Adiar o pedido de benefício do Seguro Social do maior rendimento até os 70 anos aumenta a renda mensal da cônjuge sobrevivente em mais de US$ 18.000 anuais. Essa decisão, irreversível, é apontada como o principal mecanismo de planejamento financeiro para garantir a estabilidade da casa.
A regra do Seguro Social estabelece que, em caso de falecimento de um cônjuge, o sobrevivente recebe o maior dos dois benefícios, e o menor desaparece. Para mitigar o risco de despesas fixas como hipoteca e impostos, o planejamento antecipado é crucial. Cada mês que o maior rendimento adia o benefício após a idade de aposentadoria integral (FRA) até os 70 anos, ele acumula créditos adiados, equivalentes a cerca de 8% por ano em benefícios permanentemente mais altos.

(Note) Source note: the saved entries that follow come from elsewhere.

(* ===== verification/Cache.v ===== *)
(** * [plugin/cache.rs]: the response cache

    The value of a [Cache] is its fixed configuration; its shards and its set of
    in-flight refreshes are shared state, accessed by [EShard], [EMark] and [EUnmark]
    events, one per critical section of the code. *)
From S2P Require Import Prelude RustStr RustNet Error Hickory HickoryDemo External PublicIp.
From S2P Require Import DnsUtil Context Upstream Shard Task Actions.

(** @src src/src/plugin/cache.rs 82-91 Cache *)
Record Cache : Type := mkCache {
  ca_tag : string;
  ca_n_shards : nat;
  ca_shard_cap : nat;
  ca_lazy_ttl : Z;
  ca_lazy_reply_ttl : Z;
  ca_everything : bool;
  ca_refresh : option string;
}.

(** The hash of [shard]: [wrapping_mul] and [^] on 64 bits. *)
Definition hash_step (h : Z) (b : ascii) : Z :=
  Z.lxor (wrap_u64 (h * 16777619)) (Z.of_N (byte_of b)).
Fixpoint hash_key (h : Z) (key : string) : Z :=
  match key with "" => h | String b key' => hash_key (hash_step h b) key' end.

(** The index [shard] selects.
    @src src/src/plugin/cache.rs 141-147 Cache::shard *)
Definition shard_index (c : Cache) (key : string) : nat :=
  Z.to_nat (hash_key 0 key mod Z.of_nat (ca_n_shards c)).

(** [{}] and [{:?}] of a [bool]. *)
Definition show_bool (b : bool) : string := if b then "true" else "false".

Section cache.
Context {H : Hickory}.

(** @src src/src/plugin/cache.rs 93-98 CacheLookup *)
Record CacheLookup : Type := mkCacheLookup {
  cl_key : string;
  cl_query : Message;
  cl_rewrite_start : nat;
}.

(** @src src/src/plugin/cache.rs 186-193 Cache::cacheable_edns *)
Definition cacheable_edns (message : Message) : bool :=
  match extensions message with
  | None => true
  | Some edns => forallb (λ '(code, _), bool_decide (code = code_Subnet)) (edns_options edns)
  end.

(** [format!("{:?}", edns.map(|e| (e.version(), e.flags().dnssec_ok)))]. *)
Definition debug_edns (edns : option Edns) : string :=
  match edns with
  | Some e => "Some((" +:+ show_Z (edns_version e) +:+ ", " +:+ show_bool (dnssec_ok e) +:+ "))"
  | None => "None"
  end.

(** The lower-cased name of the first question, without final dots. *)
Definition key_name (q0 : Query) : string :=
  to_ascii_lowercase (trim_end_matches "." (name_ascii (query_name q0))).

(** @src src/src/plugin/cache.rs 149-184 Cache::key_of *)
Definition key_of (q : Message) (everything : bool) : option string :=
  if negb (cacheable_edns q) then None
  else
    let simple := Nat.eqb (length (queries q)) 1 && bool_decide (length (answers q) = 0)
                  && bool_decide (length (name_servers q) = 0) && bool_decide (length (additionals q) = 0) in
    if negb simple && negb everything then None
    else if negb simple then
      let normalized := set_id 0 q in
      match encode_msg normalized with
      | Ok wire => Some ("wire:" +:+ debug_hex_bytes wire)
      | Err _ => None
      end
    else
      match queries q with
      | [] => None
      | q0 :: _ =>
          Some (key_name q0
                +:+ "|" +:+ rt_debug (query_type q0)
                +:+ "|" +:+ class_debug (query_class q0)
                +:+ "|" +:+ ecs_cache_key q
                +:+ "|rd=" +:+ show_bool (recursion_desired q)
                +:+ "|cd=" +:+ show_bool (checking_disabled q)
                +:+ "|ad=" +:+ show_bool (authentic_data q)
                +:+ "|edns=" +:+ debug_edns (extensions q))
      end.

(** @src src/src/plugin/cache.rs 195-201 Cache::snapshot *)
Definition cache_snapshot (c : Cache) (ctx : QueryContext) : option CacheLookup :=
  match key_of (c_query ctx) (ca_everything c) with
  | Some key => Some (mkCacheLookup key (c_query ctx) (rewrite_count ctx))
  | None => None
  end.

(** The critical section of [lookup], at time [now]: the wire, whether the hit is
    lazy, and the time of storing.
    @src src/src/plugin/cache.rs 203-212 Cache::lookup *)
Definition lookup_locked (c : Cache) (key : string) (now : Z) (s : Shard)
    : Shard * option (list Z * bool * Z) :=
  let '(s, e) := shard_get key s in
  match e with
  | None => (s, None)
  | Some e =>
      if (e_expire e <=? now)%Z then (s, None)
      else
        let lazy := (e_ttl_deadline e <=? now)%Z && (0 <? ca_lazy_ttl c)%Z in
        (s, Some (e_wire e, lazy, e_stored e))
  end.

(** @src src/src/plugin/cache.rs 203-212 Cache::lookup *)
Definition cache_lookup {L} (c : Cache) (key : string) : M L (option (list Z * bool * Z)) :=
  sync (EShard (ca_tag c) (shard_index c key) _ (lookup_locked c key)).

(** The critical section of [store]. *)
Definition insert_locked (key : string) (e : Entry) (now : Z) (s : Shard) : Shard * unit :=
  (shard_insert key e s, tt).

(** The entry [store] builds at time [now]; [None] when an addition to an
    [Instant] overflows and panics.
    @src src/src/plugin/cache.rs 228-235 Cache::store *)
Definition make_entry (c : Cache) (wire : list Z) (min now : Z) : option Entry :=
  ttl_deadline ← instant_add now (secs min);
  expire ← (if (0 <? ca_lazy_ttl c)%Z then
              lazy ← instant_add now (ca_lazy_ttl c); Some (Z.max ttl_deadline lazy)
            else Some ttl_deadline);
  Some (mkEntry wire now ttl_deadline expire).

(** @src src/src/plugin/cache.rs 214-244 Cache::store *)
Definition cache_store {L} (c : Cache) (key : string) (resp : Message) : M L unit :=
  if bool_decide (response_code resp ≠ rc_NoError) || truncated resp || negb (cacheable_edns resp)
  then ret tt
  else match encode_msg resp with
  | Err _ => ret tt
  | Ok wire =>
      let min := min_ttl resp in
      if (min =? 0)%Z then ret tt
      else
        let! now := sync ENow in
        match make_entry c wire min now with
        | None => λ _, Panic "overflow when adding duration to instant"
        | Some entry => sync (EShard (ca_tag c) (shard_index c key) _ (insert_locked key entry))
        end
  end.

(** @src src/src/plugin/cache.rs 246-250 Cache::flush *)
Definition cache_flush {L} (c : Cache) : M L unit :=
  foldr (λ i m, do! sync (EShard (ca_tag c) i _ (λ _ s, (shard_flush s, tt))) in m) (ret tt)
    (seq 0 (ca_n_shards c)).

(** @src src/src/plugin/cache.rs 252-254 Cache::len *)
Definition cache_len {L} (c : Cache) : M L nat :=
  foldr (λ i m, let! n := sync (EShard (ca_tag c) i nat (λ _ s, (s, shard_len s))) in
                let! rest := m in ret (n + rest)) (ret 0) (seq 0 (ca_n_shards c)).

(** @src src/src/plugin/cache.rs 262-269 Cache::store_lookup *)
Definition store_lookup {L} (c : Cache) (ctx : QueryContext) (lookup : CacheLookup) : M L unit :=
  if served_from_cache ctx
     || match c_response ctx with Some r => negb (cacheable_edns r) | None => false end
  then ret tt
  else match response_for_query (cl_query lookup) (cl_rewrite_start lookup) ctx with
       | Some response => cache_store c (cl_key lookup) response
       | None => ret tt
       end.

(** @src src/src/plugin/cache.rs 256-260 Cache::maybe_store *)
Definition maybe_store {L} (c : Cache) (ctx : QueryContext) : M L unit :=
  match cache_snapshot c ctx with
  | Some lookup => store_lookup c ctx lookup
  | None => ret tt
  end.

(** @src src/src/plugin/cache.rs 275-298 Cache::kick_refresh *)
Definition kick_refresh (c : Cache) (key : string) : M QueryContext unit := λ ctx,
  if skip_cache ctx then Ret ctx tt
  else match ca_refresh c with
  | None => Ret ctx tt
  | Some entry =>
      (let! fresh := sync (EMark (ca_tag c) key) in
       if negb fresh then ret tt
       else
         let! bg := clone_ctx_for_lazy in
         let entry := default entry (pipeline_entry ctx) in
         sync (ESpawn (mkRefresh bg (ca_tag c) key entry))) ctx
  end.

(** [Instant::now().saturating_duration_since(stored).as_secs() as u32]. *)
Definition elapsed_secs (now stored : Z) : Z := wrap_u32 (saturating_sub now stored / 1000000000).

(** The part of [exec] after a lookup that missed or whose wire did not decode. *)
Definition cache_miss (c : Cache) (detail : string) : M QueryContext (Res Action) :=
  do! count CacheMisses in
  do! push_trace (ca_tag c) "miss" detail in
  ret (Ok ActContinue).

(** The part of [exec] for a hit, [msg] being the decoded wire.
    @src src/src/plugin/cache.rs 303-337 Cache::exec *)
Definition cache_hit (c : Cache) (key : string) (msg : Message) (lazy : bool) (stored : Z)
    : M QueryContext (Res Action) :=
  let! now := sync ENow in
  let elapsed := elapsed_secs now stored in
  let! msg :=
    (if lazy then
       let msg := set_all_ttl msg (ca_lazy_reply_ttl c) in
       do! count CacheLazyHits in
       do! push_trace (ca_tag c) "lazy_hit" key in
       do! kick_refresh c key in
       ret msg
     else
       let msg := subtract_ttl msg elapsed in
       do! push_trace (ca_tag c) "hit" key in
       ret msg) in
  do! count CacheHits in
  do! modify (λ ctx, set_response (rebind_response msg (c_query ctx)) ctx) in
  do! modify (with_served_from_cache true) in
  ret (Ok ActContinue).

(** @src src/src/plugin/cache.rs 303-337 Cache::exec *)
Definition cache_exec (c : Cache) : M QueryContext (Res Action) := λ ctx,
  match key_of (c_query ctx) (ca_everything c) with
  | None => Ret ctx (Ok ActContinue)
  | Some key =>
      if skip_cache ctx then cache_miss c "refresh" ctx
      else
        (let! hit := cache_lookup c key in
         match hit with
         | Some (wire, lazy, stored) =>
             match decode_msg wire with
             | Ok msg => cache_hit c key msg lazy stored
             | Err _ => cache_miss c key
             end
         | None => cache_miss c key
         end) ctx
  end.

Context {Y : Yaml}.

(** [refresh] is bound later, by [bind_cache_refresh].
    @src src/src/plugin/cache.rs 112-139 Cache::from_args *)
Definition cache_from_args (tag : string) (args : YValue) : Cache :=
  let size := default 8192%Z (yget_as y_as_u64 "size" args) in
  let n_shards := 16%nat in
  let per := Z.to_nat (Z.max (size / Z.of_nat n_shards) 32) in
  let lazy := default 0%Z (yget_or "lazy_cache_ttl" "lazy_ttl" args ≫= y_as_u64) in
  let lazy_reply := wrap_u32 (default 5%Z (yget_as y_as_u64 "lazy_cache_reply_ttl" args)) in
  mkCache tag n_shards per (secs lazy) (Z.max lazy_reply 1)
    (default false (yget_as y_as_bool "cache_everything" args)) None.

(** [OnceLock::set]: only the first call has an effect.
    @src src/src/plugin/cache.rs 271-273 Cache::bind_refresh *)
Definition bind_refresh (entry : string) (c : Cache) : Cache :=
  mkCache (ca_tag c) (ca_n_shards c) (ca_shard_cap c) (ca_lazy_ttl c) (ca_lazy_reply_ttl c)
    (ca_everything c) (match ca_refresh c with Some e => Some e | None => Some entry end).

(** The shards of a new cache. *)
Definition new_shards (c : Cache) : list Shard := replicate (ca_n_shards c) (shard_new (ca_shard_cap c)).
End cache.

(** ** The cache keeps to the request *)
Section cache_steps.
Context {H : Hickory} {HL : HickoryLaws H}.
Context (P : Protocol) (HP : ambient P).

Lemma never_goto_cache_exec c : never_goto (cache_exec c).
Proof. unfold never_goto, cache_exec, cache_miss, cache_hit. goto_auto. Qed.

(** What makes a message worth an entry under [key]: the conditions [store]
    tests, and the question it answers. *)
Record storable (c : Cache) (key : string) (resp : Message) (wire : list Z) : Prop := mkStorable {
  sto_rcode : response_code resp = rc_NoError;
  sto_truncated : truncated resp = false;
  sto_edns : cacheable_edns resp = true;
  sto_wire : encode_msg resp = Ok wire;
  sto_min : (0 < min_ttl resp ≤ u32_max)%Z;
  sto_key : ∃ q, key_of q (ca_everything c) = Some key ∧ bound_to q resp;
}.

(** What a protocol must allow for a cache to be used: its critical sections,
    on the cache's own shards and in-flight set, and its refreshes; and the clock
    must stay away from the end of time. *)
Record cache_allowed (c : Cache) : Prop := mkCacheAllowed {
  cap_lookup : ∀ key, p_event P (EShard (ca_tag c) (shard_index c key) _ (lookup_locked c key));
  cap_store : ∀ key resp wire now e, storable c key resp wire → p_reply P ENow now →
    make_entry c wire (min_ttl resp) now = Some e →
    p_event P (EShard (ca_tag c) (shard_index c key) _ (insert_locked key e));
  cap_time : ∀ wire min now, p_reply P ENow now → (0 ≤ min ≤ u32_max)%Z →
    is_Some (make_entry c wire min now);
  cap_inflight : ∀ key, p_event P (EMark (ca_tag c) key);
  cap_spawn : ∀ ctx id now key entry, p_ctx P ctx → skip_cache ctx = false →
    p_event P (ESpawn (mkRefresh (clone_for_lazy id now ctx) (ca_tag c) key entry));
}.

Lemma steps_cache_miss c detail : steps P (cache_miss c detail).
Proof. unfold cache_miss. steps_auto. Qed.

Lemma steps_kick_refresh c key : cache_allowed c → steps P (kick_refresh c key).
Proof.
  intros [_ _ _ Hi Hs] ctx Hctx. unfold kick_refresh. destruct (skip_cache ctx) eqn:Esk; [simpl; reflexivity|].
  destruct (ca_refresh c) as [entry|]; [|simpl; reflexivity].
  apply wp_bind, wp_sync; [apply Hi|]. intros [|] _; simpl negb; cbv iota; [|apply wp_ret; reflexivity].
  apply wp_bind, wp_clone_ctx_for_lazy; [done|]. intros id now.
  apply wp_sync; [by apply Hs|]. reflexivity.
Qed.

Lemma steps_cache_hit c key msg lazy stored : cache_allowed c → steps P (cache_hit c key msg lazy stored).
Proof.
  intros Hc. unfold cache_hit. apply (steps_bind P HP); [by apply steps_sync, HP|]. intros now.
  apply (steps_bind P HP); [destruct lazy; steps_auto; by apply steps_kick_refresh|]. intros m.
  steps_auto; [apply ctx_step_set_response|by apply ctx_step_same].
Qed.

Lemma steps_cache_exec c : cache_allowed c → steps P (cache_exec c).
Proof.
  intros Hc ctx Hctx. unfold cache_exec. destruct (key_of _ _) as [key|]; [|simpl; reflexivity].
  destruct (skip_cache ctx); [by apply steps_cache_miss|].
  eapply (steps_from P HP); [|reflexivity|done]. apply (steps_bind P HP); [apply steps_sync, Hc|].
  intros [[[wire lazy] stored]|]; [|apply steps_cache_miss].
  destruct (decode_msg wire); [by apply steps_cache_hit|apply steps_cache_miss].
Qed.

Lemma min_ttl_range m : (0 ≤ min_ttl m ≤ u32_max)%Z.
Proof.
  destruct (decide (min_ttl m = 0%Z)) as [->|Hn]; [unfold u32_max; lia|].
  destruct (min_ttl_attained m Hn) as (r & _ & <-). apply rec_ttl_range.
Qed.

(** The lookup was taken from a query with that key. *)
Definition lookup_of (c : Cache) (lookup : CacheLookup) : Prop :=
  key_of (cl_query lookup) (ca_everything c) = Some (cl_key lookup).

Lemma cache_snapshot_of c ctx lookup : cache_snapshot c ctx = Some lookup → lookup_of c lookup.
Proof. unfold cache_snapshot, lookup_of. destruct (key_of _ _) eqn:E; [|done]. by intros [= <-]. Qed.

Lemma wp_cache_store {L} (I : L → Prop) c key resp q l (Q : L → unit → Prop) :
  cache_allowed c → key_of q (ca_everything c) = Some key → bound_to q resp →
  Q l tt → wp P I (cache_store c key resp l) Q.
Proof.
  intros Hc Hk Hb HQ. unfold cache_store. destruct (_ || _) eqn:E; [exact HQ|].
  rewrite !orb_false_iff, negb_false_iff in E. destruct E as ((E1 & E2) & E3).
  apply bool_decide_eq_false, dec_stable in E1.
  destruct (encode_msg resp) as [wire|e] eqn:Ew; [|exact HQ].
  pose proof (min_ttl_range resp) as Hm. destruct (Z.eqb_spec (min_ttl resp) 0); [exact HQ|].
  apply wp_bind, wp_sync; [apply HP|]. intros now Hnow.
  destruct (cap_time c Hc wire (min_ttl resp) now Hnow Hm) as [entry He]. rewrite He.
  apply wp_sync; [|by intros []]. eapply cap_store; [done| |done|done].
  split; try done; [lia|eauto].
Qed.

Lemma wp_store_lookup {L} (I : L → Prop) c ctx lookup l (Q : L → unit → Prop) :
  cache_allowed c → lookup_of c lookup → Q l tt → wp P I (store_lookup c ctx lookup l) Q.
Proof.
  intros Hc Hl HQ. unfold store_lookup. destruct (_ || _); [exact HQ|].
  destruct (response_for_query _ _ _) as [resp|] eqn:Er; [|exact HQ].
  apply wp_cache_store with (cl_query lookup); [done|done| |done]. by eapply response_for_query_bound.
Qed.
End cache_steps.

Um exemplo prático mostra que o benefício mensal pode subir de cerca de US$ 2.100 para aproximadamente US$ 3.720. Além do benefício previdenciário, outros fatores devem ser considerados, como o custo de moradia. É necessário dimensionar os gastos da casa apenas com a renda projetada do sobrevivente, incluindo o Seguro Social e eventuais pensões.
Três estratégias são sugeridas para cobrir possíveis lacunas financeiras: contratar seguro de vida por prazo determinado, dimensionado ao saldo devedor da hipoteca; manter um fundo de reserva para cobrir custos inesperados de manutenção; e, se necessário, realizar um *downsizing* para uma moradia de menor custo.